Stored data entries
※ ※ ※

(** ** The loops on an exchange *)

Lemma built_inj c c' protocol protocol' opc opc' wd wd' acked acked' payload payload' :
  wf_core c → wf_core c' → in_u 16 protocol → in_u 16 protocol' → is_byte opc → is_byte opc' →
  wf_opt 32 acked → wf_opt 32 acked' →
  built c protocol opc wd acked payload = built c' protocol' opc' wd' acked' payload' →
  our_header c = our_header c' ∧
  proto_of c protocol opc wd acked = proto_of c' protocol' opc' wd' acked'.
Proof.
  intros Hc Hc' Hp Hp' Ho Ho' Ha Ha' Heq.
  pose proof (proto_of_wf c protocol opc wd acked Hc Hp Ho Ha) as Hw.
  pose proof (proto_of_wf c' protocol' opc' wd' acked' Hc' Hp' Ho' Ha') as Hw'.
  unfold built in Heq. set (p := proto_of c _ _ _ _) in *. set (p' := proto_of c' _ _ _ _) in *.
  pose proof (decode_encode (our_header c) (ProtocolHeader_encode p ++ payload)
    (our_header_wf c Hc)) as Hd.
  pose proof (decode_encode (our_header c') (ProtocolHeader_encode p' ++ payload')
    (our_header_wf c' Hc')) as Hd'.
  cbn [decode encode MessageHeader_codec] in Hd, Hd'. rewrite Heq, Hd' in Hd.
  injection Hd as Hh _. split; [done|]. rewrite Hh in Heq. apply app_inv_head in Heq.
  pose proof (decode_encode p payload Hw) as He. pose proof (decode_encode p' payload' Hw') as He'.
  cbn [decode encode ProtocolHeader_codec] in He, He'. rewrite Heq, He' in He. clearbody p p'. congruence.
Qed.

(** Same peer, exchange and role: what makes a datagram relevant. *)
Definition same_exchange (c c' : ExchangeCore) : Prop :=
  ex_peer c = ex_peer c' ∧ ex_id c = ex_id c' ∧ is_initiator c = is_initiator c'.

Lemma relevant_same c c' buf from :
  same_exchange c c' → relevant c buf from = relevant c' buf from.
Proof. intros (H1 & H2 & H3). unfold relevant. by rewrite H1, H2, H3. Qed.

※ ※ ※

[PROBLEM]: Give the exact lines, and only those, from the line containing "Definition same_exchange (c" through the line containing "same_exchange c c'" in the entries above.

[TASK SOLUTION]:
Definition same_exchange (c c' : ExchangeCore) : Prop :=
  ex_peer c = ex_peer c' ∧ ex_id c = ex_id c' ∧ is_initiator c = is_initiator c'.

Lemma relevant_same c c' buf from :
  same_exchange c c' → relevant c buf from = relevant c' buf from.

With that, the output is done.